Jury Service in Federal Courts
Importance, History, and Constitutional Foundations of Jury Service
- Jury service is a direct means for citizens to participate in the judicial process. Jurors make decisions that have an impact on individuals' lives, property, and liberty.
- The jury, as an institution, has a long and distinguished history. As early as the English Magna Carta (1215), it was hailed as the protector of individual rights and liberties.
- In the U.S. Constitution the Sixth Amendment (Archives.gov) provides for impartial jury trials in criminal cases.
- The Fifth Amendment (Archivess.gov) guarantees the right to a grand jury indictment.
- The Seventh Amendment (Archives.gov) provides for juries in certain civil cases.
Legal, Financial, and Personal Concerns of Prospective Jurors
- Society considers jury duty so important to running a democracy that the failure to report to the courthouse when summoned can result in a fine and/or imprisonment.
- The law relating to federal jury service is 28 U.S.C. SS §§1861 et. seq.
- Federal law prohibits employers from firing or taking adverse action against individuals for participating in jury service.
- Federal law also provides a daily stipend for federal jurors and makes provisions for reimbursements for certain travel expenses.
- Sign language interpreters are available to deaf and hearing-impaired potential jurors. Other auxiliary aides also are available.
- In order to enhance jurors' comprehension of the issues during the trial, some courts permit jurors to take notes or submit written questions they would like the lawyers to ask witnesses.
- Jurors must not discuss the case with anyone except fellow jurors throughout the trial process. After the trial, jurors are under no obligation to talk about their experience with others, including the media. Jurors also are not prohibited from talking about their jury experience.
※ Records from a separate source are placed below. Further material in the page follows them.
(** ** Receiving *)

(** The label error. *)
Definition fail st (errno : Z) : res (Z * net U) := Ok (errno, upd (fun t => set_tftp_finished 1 (set_tftp_errno errno t)) st).

Definition errno_of (code : Z) : Z :=
  if code =? ENOTFOUND then -3 else if code =? EACCESS then -4 else if code =? EBADOP then -5
  else if code =? EBADID then -6 else if code =? ENOUSER then -7 else -1.

(** The new number of the block, if the block [num] is the next one. *)
Definition next_block (t : tftp_st) (num : Z) : option Z :=
  if block t + 1 =? num then Some (u16 (block t + 1))
  else if (block t =? 0xffff) && negb (huge_load t =? 0) && ((num =? 0) || (num =? 1)) then Some num
  else None.

(** What follows the copy of a new block: [pkt] is read again after the
    acknowledgement was sent. *)
Definition finish_block st (pkt : ptr) : res (Z * net U) :=
  ulen ← rd 2 (packet_at st pkt) uh_ulen;
  let st := upd (fun t => set_received_len (s32 (received_len t + ulen - 12)) t) st in
  if ulen <? blocksize (tf st) + 12 then Ok (0, upd (set_tftp_finished 1) st)
  else if (0xffff <=? block (tf st)) && (huge_load (tf st) =? 0) then fail st (-9)
  else Ok (0, st).

Definition handle_data (fuel : nat) (rx : net U -> res (Z * net U)) st (pkt : ptr) : res (Z * net U) :=
  num ← rd 2 (packet_at st pkt) (UDPHDR + th_data);
  match next_block (tf st) num with
  | Some b =>
      let st := upd (fun t => clear_bad (set_block b t)) st in
      ulen ← rd 2 (packet_at st pkt) uh_ulen;
      if len (tf st) <? received_len (tf st) + ulen - 12 then fail st (-2) else
      data ← rd_bytes (Z.to_nat (u64 (ulen - 12))) (packet_at st pkt) (UDPHDR + TFTPHDR);
      buf ← wr_bytes (buffer (tf st)) (Z.to_nat (received_len (tf st))) data;
      st ← send_ack fuel rx (upd (set_buffer buf) st) num (port_number (tf st));
      finish_block st pkt
  | None =>
      if num =? block (tf st) then
        st ← send_ack fuel rx st num (port_number (tf st));
        Ok (0, upd (fun t => count_bad (set_lost_packets (s32 (lost_packets t + 1)) t)) st)
      else if num <? block (tf st) then Ok (0, upd count_bad st)
      else fail (upd (set_blocks (block (tf st) + 1) num) st) (-42)
  end.

(** The opcode is signed, and ERROR is looked for in its low byte. *)
Definition handle_tftp (fuel : nat) (rx : net U -> res (Z * net U)) st (pkt : ptr) (packetsize : Z) : res (Z * net U) :=
  if negb (buffer_set (tf st)) then Ok (0, st) else
  let st := start_timer st in
  sport ← rd 2 (packet_at st pkt) uh_sport;
  let st := upd (set_port_number (to_signed 16 sport)) st in
  opcode ← rd 2 (packet_at st pkt) (UDPHDR + th_opcode);
  if opcode =? OACK then
    size ← get_blksize (packet_at st pkt) (u32 packetsize);
    let st := upd (set_blocksize size) st in
    if (size =? 0) || (MAX_BLOCKSIZE <? size) then
      st ← send_error fuel rx st 8 (port_number (tf st));
      fail st (-8)
    else
      st ← send_ack fuel rx st 0 (port_number (tf st));
      Ok (0, st)
  else if opcode =? ACK then
    st ← send_ack fuel rx (upd (set_blocksize 512) st) 0 (port_number (tf st));
    Ok (0, st)
  else if u8 opcode =? ERROR then
    code ← rd 2 (packet_at st pkt) (UDPHDR + th_data);
    fail st (errno_of (u8 code))
  else if opcode =? DATA then handle_data fuel rx st pkt
  else Ok (0, upd count_bad st).

Definition handle_tftp_dun st (err_code : Z) : net U :=
  upd (fun t => set_tftp_finished 1 (set_tftp_errno (- err_code - 10) t)) st.

(** ** Loading a file *)

Context (handle_dhcp handle_dns handle_dhcpv6 handle_ipv6 : nat -> (net U -> res (Z * net U)) -> net U -> ptr -> Z -> res (Z * net U)).

Abbreviation ether_in :=
  (receive_ether send handle_dhcp handle_dns handle_dhcpv6 handle_tftp handle_tftp_dun handle_ipv6).

(** When the timer has run out. *)
Definition tftp_timeout (depth : nat) st : res (net U) :=
  let t := tf st in
  let n := no_packets (tftp_err t) in
  st ← (if (4 <? n) && negb (port_number t =? -1) && (1 <? block t) then send_ack depth (ether_in depth) st (block t) (port_number t)
        else if (port_number t =? -1) && (block t =? 0) && (Z.land n 3 =? 3) then send_rrq depth (ether_in depth) st
        else Ok st);
  Ok (start_timer (upd count_none st)).

(** [fuel] bounds the turns, [depth] the calls of receive_ether in each other. *)
Fixpoint tftp_loop (fuel depth : nat) st : res (net U) :=
  match fuel with
  | O => OutOfFuel
  | S fuel' =>
      if negb (tftp_finished (tf st) =? 0) then Ok st else
      let '(more, st) := timer_left st in
      st ← (if more : bool then Ok st else tftp_timeout depth st);
      '(_, st) ← ether_in depth st;
      if retries (tf st) <? bad_tftp_packets (tftp_err (tf st)) then Ok (upd (set_tftp_errno (-40)) st)
      else if retries (tf st) <? no_packets (tftp_err (tf st)) then Ok (upd (set_tftp_errno (-41)) st)
      else tftp_loop fuel' depth st
  end.

(** The digits of MAX_BLOCKSIZE, as sprintf prints them. *)
Definition max_blocksize_str : list Z := [49; 52; 50; 56].

Definition tftp_init (fn : filename_ip_t) (buf : list Z) (_len _retries missed received : Z) : tftp_st :=
  Tftp true buf _len _retries 512 max_blocksize_str 1 0 0 0 0 0 (-1) (TftpErr 0 0 missed received) fn.

Definition tftp (fuel depth : nat) st (fn : filename_ip_t) (buf : list Z) (_len _retries : Z) (err : tftp_err_t) : res (Z * net U) :=
  let st := upd (fun _ => tftp_init fn buf _len _retries (blocks_missed err) (blocks_received err)) st in
  let st := start_timer st in
  st ← send_rrq depth (ether_in depth) st;
  st ← tftp_loop fuel depth st;
  let st := upd (fun t => Tftp false (buffer t) (len t) (retries t) (blocksize t) (blocksize_str t) (huge_load t) (block t)
    (received_len t) (tftp_finished t) (lost_packets t) (tftp_errno t) (port_number t) (tftp_err t) (fn_ip t)) st in
  Ok (if negb (tftp_errno (tf st) =? 0) then tftp_errno (tf st) else received_len (tf st), st).
End tftp.

(** What tftp_get_error_info gives for a result of tftp: the code of the error,
    the numbers its text has, and the result; the text itself is left out. *)
Record error_info := ErrorInfo { ecode : option Z; numbers : list Z; code : Z }.

Definition tftp_get_error_info (t : tftp_st) (rc : Z) : error_info :=
  let info e ns c := ErrorInfo (Some e) ns c in
  if rc =? -1 then info 0x3003 [] (-103)
  else if rc =? -2 then info 0x3004 [len t] (-104)
  else if rc =? -3 then info 0x3009 [] (-108)
  else if rc =? -4 then info 0x3010 [] (-109)
  else if rc =? -5 then info 0x3011 [] (-110)
  else if rc =? -6 then info 0x3012 [] (-111)
  else if rc =? -7 then info 0x3013 [] (-112)
  else if rc =? -8 then info 0x3017 [] (-116)
  else if rc =? -9 then info 0x3018 [] (-117)
  else if (rc <=? -10) && (-15 <=? rc) then info 0x3005 [] (-105)
  else if rc =? -40 then info 0x3014 [bad_tftp_packets (tftp_err t)] (-113)
  else if rc =? -41 then info 0x3015 [no_packets (tftp_err t)] (-114)
  else if rc =? -42 then info 0x3016 [blocks_missed (tftp_err t); blocks_received (tftp_err t)] (-115)
  else ErrorInfo None [] rc.

(** ** The client ends *)

Lemma strchr_at_nul m s q : strchr m s 0 = Ok q -> q = 0.
Proof.
  unfold strchr. change (u8 0) with 0. generalize (walk_fuel m) as fuel. intros fuel. revert s.
  induction fuel as [|fuel IH]; intros s; cbn [strchr_loop]; [done|].
  destruct (load8 m s) as [b| |]; res_simpl; try done.
  destruct (Z.eqb_spec b 0); cbn [negb]; [congruence | apply IH].
Qed.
Each juror has a choice.
Reporting to the Right Courthouse: Federal and State Courts
- There are two different court systems within the United States, the federal court system and the state court systems. In the federal system, there are 94 district (trial) courts, and 12 Circuit Courts of Appeals in regions across the country. In each state, there is one state court system that has courthouses in towns and cities throughout the state.
- The federal court system hears cases based on the U.S. Constitution and statutes passed by Congress. The state court system hears cases based on state constitutions and statutes passed by state legislatures. The federal courts do not hear cases involving only state law.
What Kind of Jury: Grand Jury or Petit Jury?
- There are two types of jury systems in the United States, the grand jury and the petit jury.
- The grand jury consists of 23 citizens of which 16 must be present to constitute a quorum for the transaction of business. Grand jurors analyze the evidence presented by a government attorney and then decide, based on this evidence, whether to indict (charge) an individual with a crime. Twelve or more grand jurors must vote in favor of the indictment before it may be returned.
- A petit jury is a body of six to 12 citizens, and alternate jurors, that hears a criminal or civil case and decides the facts of the case. Unless otherwise noted, the term jury refers to a petit jury.
From the Jury Pool to the Jury Box: Voir Dire
- Not every person summoned to jury duty is selected to participate on a jury. During a process called voir dire, the trial judge and/or the lawyers for each side question potential jurors for bias.
- Each side has a certain number of peremptory challenges and an unlimited number of challenges for cause. A peremptory challenge allows a lawyer to dismiss a potential juror for any reason. A challenge for cause allows a party to dismiss a potential juror for possible biases.
The Job of the Judge, the Job of the Jury
- The judge and the jury have specific roles in a judicial proceeding. The judge determines the appropriate law that should be applied to the case and the jury finds the facts in the case.
- At the end of the trial, the judge instructs the jury on the applicable law. While the jury must obey the judge's instructions as to the law, the jury alone is responsible for determining the facts of the case.
What Kind of Case: Criminal or Civil - What's the Difference?
- There are two types of judicial proceedings in the federal courts, criminal and civil cases.
- In a criminal trial, an individual is accused of committing an offense - a crime - against society as a whole. Criminal juries consist of 12 jurors and alternates and a unanimous decision must be reached before a defendant is found "guilty." The burden of proof is on the government and the standard is "beyond a reasonable doubt."
- In a civil trial, litigants are seeking remedies for private wrongs that don't, necessarily, have a broader social impact. Civil juries must consist of at least six jurors and the verdict must be unanimous unless the parties stipulate otherwise. The standard of proof is a "preponderance of the evidence," or "more true than not." Not all civil cases are heard by jurors; some are conducted before a judge.
- Guilty pleas and plea negotiations reduce the need for juries in criminal cases, and settlement negotiations reduce the need for juries in civil cases. Negotiations and settlements are effective avenues the courts and the parties use to arrive at justice.